There were undoubtedly grounds for the August 1 protests, which social media aggravated by irresponsible and hateful posts and discussions. But few expected that the traditional media would not exercise caution in reporting the crisis before and during the protests. The reasons may not be farfetched. The 2023 presidential election generated in its wake contentious issues of ethnicity, religion, unmet political ambitions, which left many media establishments trapped in the thicket of political partisanship and loyalty to hardly concealed primordial attachments. For the media houses in reference, exorcising those attachments and ameliorating unmet goals were both difficult and excruciating, especially in light of the hardships the new administration’s policies and measures produced. The protests, in the eyes of the media in question, were thus legitimised by the hunger and hardship not attenuated by the relevance of the administration’s economic panaceas or vitiated by the excessive rot triggered by the previous administrations’ laxity.

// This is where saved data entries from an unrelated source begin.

(** * Stock analysis service (app.py): returns, Sharpe ratio, correlation

    A shallow embedding of [src/app.py] and a proof of the properties its
    specification states.

    Numbers.  The program computes with binary64 values through pandas and
    numpy.  They are modelled here by [float]: a real number, one of the two
    infinities, or NaN.  Arithmetic is exact on the finite values (no rounding,
    no overflow, no signed zero) and follows IEEE 754 for the special values:
    [0/0], [inf - inf] and [0 * inf] are NaN, [x/0] is an infinity for
    [x <> 0], and every comparison with NaN is false.  This is the level at
    which the specification states its formulas.

    Effects.  The market-data provider is a pair of functions that see the
    list of calls made so far; code that talks to it runs in a small state and
    exception monad [M] whose state is that list. *)

From Stdlib Require Import String Ascii.
From Stdlib Require Import Reals Lra List Bool Arith ZArith Lia.
From Stdlib Require Import Permutation Sorted.
Import ListNotations.

Local Open Scope R_scope.

(** ** Floating-point values *)

Inductive float : Type :=
| NaN
| PInf
| NInf
| Fin (r : R).

Module Float.

Definition isnan (x : float) : bool :=
  match x with NaN => true | _ => false end.

Definition notna (x : float) : bool := negb (isnan x).

Definition of_nat (n : nat) : float := Fin (INR n).

Definition neg (x : float) : float :=
  match x with
  | NaN => NaN
  | PInf => NInf
  | NInf => PInf
  | Fin r => Fin (- r)
  end.

Definition add (x y : float) : float :=
  match x, y with
  | NaN, _ | _, NaN => NaN
  | PInf, NInf | NInf, PInf => NaN
  | PInf, _ | _, PInf => PInf
  | NInf, _ | _, NInf => NInf
  | Fin a, Fin b => Fin (a + b)
  end.

Definition sub (x y : float) : float := add x (neg y).

(** The infinity carrying the sign of [r]; NaN for [r = 0]. *)
Definition signed_inf (r : R) : float :=
  if Req_dec_T r 0 then NaN
  else if Rlt_dec 0 r then PInf else NInf.

Definition mul (x y : float) : float :=
  match x, y with
  | NaN, _ | _, NaN => NaN
  | PInf, PInf | NInf, NInf => PInf
  | PInf, NInf | NInf, PInf => NInf
  | PInf, Fin r | Fin r, PInf => signed_inf r
  | NInf, Fin r | Fin r, NInf => signed_inf (- r)
  | Fin a, Fin b => Fin (a * b)
  end.

Definition div (x y : float) : float :=
  match x, y with
  | NaN, _ | _, NaN => NaN
  | (PInf | NInf), (PInf | NInf) => NaN
  | PInf, Fin r => if Rlt_dec r 0 then NInf else PInf
  | NInf, Fin r => if Rlt_dec r 0 then PInf else NInf
  | Fin _, (PInf | NInf) => Fin 0
  | Fin a, Fin b => if Req_dec_T b 0 then signed_inf a else Fin (a / b)
  end.

Definition sqrt (x : float) : float :=
  match x with
  | NaN | NInf => NaN
  | PInf => PInf
  | Fin r => if Rlt_dec r 0 then NaN else Fin (sqrt r)
  end.

(** Python's [==] and [<] on floats: false as soon as one side is NaN. *)
Definition eqb (x y : float) : bool :=
  match x, y with
  | PInf, PInf | NInf, NInf => true
  | Fin a, Fin b => if Req_dec_T a b then true else false
  | _, _ => false
  end.

Definition ltb (x y : float) : bool :=
  match x, y with
  | NaN, _ | _, NaN => false
  | _, NInf | PInf, _ => false
  | NInf, _ | _, PInf => true
  | Fin a, Fin b => if Rlt_dec a b then true else false
  end.

(** [np.clip(x, lo, hi)] for finite bounds. *)
Definition clip (x : float) (lo hi : R) : float :=
  match x with
  | NaN => NaN
  | PInf => Fin hi
  | NInf => Fin lo
  | Fin r => Fin (Rmin (Rmax r lo) hi)
  end.

(** [x if not np.isnan(x) else 0.0] *)
Definition nan_to_zero (x : float) : float :=
  if isnan x then Fin 0 else x.

(** Left-to-right accumulation, as [sum] does. *)
Definition sum (l : list float) : float := fold_left add l (Fin 0).

End Float.

(** ** pandas: Series and the frames the program builds *)

(** A row label: the timestamp of an observation. *)
Definition date := Z.

(** A [pd.Series] of floats: its rows, label first, in storage order. *)
Definition Series := list (date * float).

(** What the provider hands back for a history request: a frame with an
    [Adj Close] column, or a frame of some other shape without it. *)
Inductive DataFrame : Type :=
| Frame (adj_close : Series)
| FrameOther (index : list date).

(** The frame with two columns produced by [pd.concat(..., axis=1)]. *)
Definition Frame2 := list (date * (float * float)).

(** What Python code can raise here. *)
Inductive exn : Type :=
| KeyError (key : string)
| IndexError
| InvalidIndexError (msg : string)
| ProviderError (msg : string).

Inductive outcome (A : Type) : Type :=
| Ret (a : A)
| Raise (e : exn).
Arguments Ret {A} a.
Arguments Raise {A} e.

Module Pandas.

Definition index {A} (s : list (date * A)) : list date := map fst s.
Definition values {A} (s : list (date * A)) : list A := map snd s.

(** [pd.Series(dtype='float64')] *)
Definition empty_series : Series := [].

(** [s.empty] *)
Definition empty {A} (s : list A) : bool :=
  match s with [] => true | _ => false end.

(** [df.empty] *)
Definition df_empty (df : DataFrame) : bool :=
  match df with
  | Frame s => empty s
  | FrameOther i => empty i
  end.

(** [df['Adj Close']] *)
Definition getitem_adj_close (df : DataFrame) : outcome Series :=
  match df with
  | Frame s => Ret s
  | FrameOther _ => Raise (KeyError "Adj Close")
  end.

(** [s.isna().all()] *)
Definition isna_all (s : Series) : bool :=
  forallb Float.isnan (values s).

(** [s.dropna()] *)
Definition dropna (s : Series) : Series :=
  filter (fun row => Float.notna (snd row)) s.

(** [s.pct_change()] is [s / s.shift(1) - 1]: [prev] is the shifted value,
    NaN at the first row.  (Older pandas releases first fill a missing value
    with the last value before it; that step is left out, and changes nothing
    for a series whose only missing value is the first.) *)
Fixpoint pct_from (prev : float) (s : Series) : Series :=
  match s with
  | [] => []
  | (d, x) :: rest =>
      (d, Float.sub (Float.div x prev) (Fin 1)) :: pct_from x rest
  end.

Definition pct_change (s : Series) : Series := pct_from NaN s.

(** [s - c] *)
Definition sub_scalar (s : Series) (c : float) : Series :=
  map (fun row => (fst row, Float.sub (snd row) c)) s.

(** The values [mean] and [std] look at: [skipna=True]. *)
Definition valid (s : Series) : list float :=
  filter Float.notna (values s).

(** [s.mean()] *)
Definition mean (s : Series) : float :=
  let v := valid s in
  match length v with
  | O => NaN
  | n => Float.div (Float.sum v) (Float.of_nat n)
  end.

(** [s.var()], with the default [ddof=1]: undefined unless two values are
    present. *)
Definition var (s : Series) : float :=
  let v := valid s in
  let count := length v in
  if (count <=? 1)%nat then NaN
  else
    let avg := Float.div (Float.sum v) (Float.of_nat count) in
    let sqr := map (fun x => let e := Float.sub avg x in Float.mul e e) v in
    Float.div (Float.sum sqr) (Float.of_nat (count - 1)).

(** [s.std()] *)
Definition std (s : Series) : float := Float.sqrt (var s).

(** [s.tolist()] *)
Definition tolist (s : Series) : list float := values s.

Fixpoint lookup (d : date) (s : Series) : float :=
  match s with
  | [] => NaN
  | (d', x) :: rest => if Z.eqb d d' then x else lookup d rest
  end.

Fixpoint has_dup (l : list date) : bool :=
  match l with
  | [] => false
  | d :: rest => existsb (Z.eqb d) rest || has_dup rest
  end.

(** [pd.concat([a, b], axis=1)].  Series with the same index are put side by
    side.  Otherwise both are reindexed on the union of the labels (those of
    [a], then the new ones of [b]), a missing cell being NaN, and
    reindexing a series with a repeated label raises. *)
Definition concat_axis1 (a b : Series) : outcome Frame2 :=
  if list_eq_dec Z.eq_dec (index a) (index b) then
    Ret (combine (index a) (combine (values a) (values b)))
  else if has_dup (index a) || has_dup (index b) then
    Raise (InvalidIndexError "Reindexing only valid with uniquely valued Index objects")
  else
    let extra := filter (fun d => negb (existsb (Z.eqb d) (index a))) (index b) in
    Ret (map (fun d => (d, (lookup d a, lookup d b))) (index a ++ extra)).

(** [df.dropna()]: keeps the rows without a missing cell. *)
Definition dropna2 (f : Frame2) : Frame2 :=
  filter (fun row => Float.notna (fst (snd row)) && Float.notna (snd (snd row))) f.

(** [df.iloc[:, 0]] and [df.iloc[:, 1]] *)
Definition col0 (f : Frame2) : Series := map (fun row => (fst row, fst (snd row))) f.
Definition col1 (f : Frame2) : Series := map (fun row => (fst row, snd (snd row))) f.

End Pandas.

(** ** numpy: the correlation coefficient *)

Module Numpy.

Definition dot (a b : list float) : float :=
  Float.sum (map (fun p => Float.mul (fst p) (snd p)) (combine a b)).

Definition average (a : list float) : float :=
  Float.div (Float.sum a) (Float.of_nat (length a)).

Definition center (a : list float) : list float :=
  let avg := average a in map (fun x => Float.sub x avg) a.

(** Entry of [np.cov] for the rows [a] and [b]: with one observation the
    normalisation factor is 0 and the entry is [0 * inf]. *)
Definition cov (a b : list float) : float :=
  let fact := (length a - 1)%nat in
  Float.mul (dot (center a) (center b))
            (Float.div (Fin 1) (Float.of_nat fact)).

(** [np.corrcoef(a, b)[0, 1]]: the covariance divided by the standard
    deviation of [a], then by that of [b], then clipped to [-1, 1]. *)
Definition corrcoef (a b : list float) : float :=
  let c := cov a b in
  let stddev_a := Float.sqrt (cov a a) in
  let stddev_b := Float.sqrt (cov b b) in
  Float.clip (Float.div (Float.div c stddev_a) stddev_b) (-1) 1.

End Numpy.

(** [a.corr(b)] for two columns of one frame (Pearson, [min_periods=1]): the
    rows with a missing cell are left out, and the result is NaN when none
    remains. *)
Definition corr (a b : Series) : float :=
  let rows := filter (fun p => Float.notna (fst p) && Float.notna (snd p))
                     (combine (Pandas.values a) (Pandas.values b)) in
  match rows with
  | [] => NaN
  | _ => Numpy.corrcoef (map fst rows) (map snd rows)
  end.

(** ** The market-data provider and the monad of the program *)

(** A request sent to the provider: [stock.history(period='1d')], or
    [stock.history(start=..., end=..., interval='1mo')]. *)
Inductive call : Type :=
| Probe (ticker : string)
| Monthly (ticker start_date end_date : string).

(** The calls made so far, oldest first. *)
Definition world := list call.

Television anchors asked tendentious questions and even proffered superficial analyses and remedies. Too many television stations, despite the regulations guiding their operations, openly and irreverently identified with certain political tendencies and politicians. And newspapers editorialised in their headlines, rolled out iconoclastic opinion pieces and columns, and gave the impression they were not averse to any method of upending the country’s constitutional arrangement. Examples from far and near of how such impatience and extremism led some countries down the road to perdition meant nothing to the media. That if chaos ensued neither the traditional media nor, in some cases, even the social media, would survive, let alone flourish, seemed a distant concern. Nothing and no brakes were sufficient to dissuade the media from hara-kiri. Before and after the August protests were clearly not the best of times for Nigeria’s traditional media, whether television or print. Given the pattern of media ownership, weak regulatory environment, and absence of institutional ramparts, not to talk of their declining share of media market, it is unlikely the situation would improve or objectivity and influence become the watchword.
The traditional media has nearly morphed into the online market. Unable to respond adequately to the corrosive invasion and intrusion of the social media, they will likely become more desperate by lending their influence and integrity to the highest bidder, politician and advertiser alike. Media regulators and ombudsmen are in a predicament over how to handle the problem posed by flagrantly and sometimes disgracefully partisan media. To what extent could they come down hard on offenders without attempting to erode their distinguishing features and even competitive edge? How does a regulator put the brakes on fiery columnists who do not necessarily defame but incite, especially in the absence of a universal definition of incitement, as indeed other countries, including the developed world, have shown?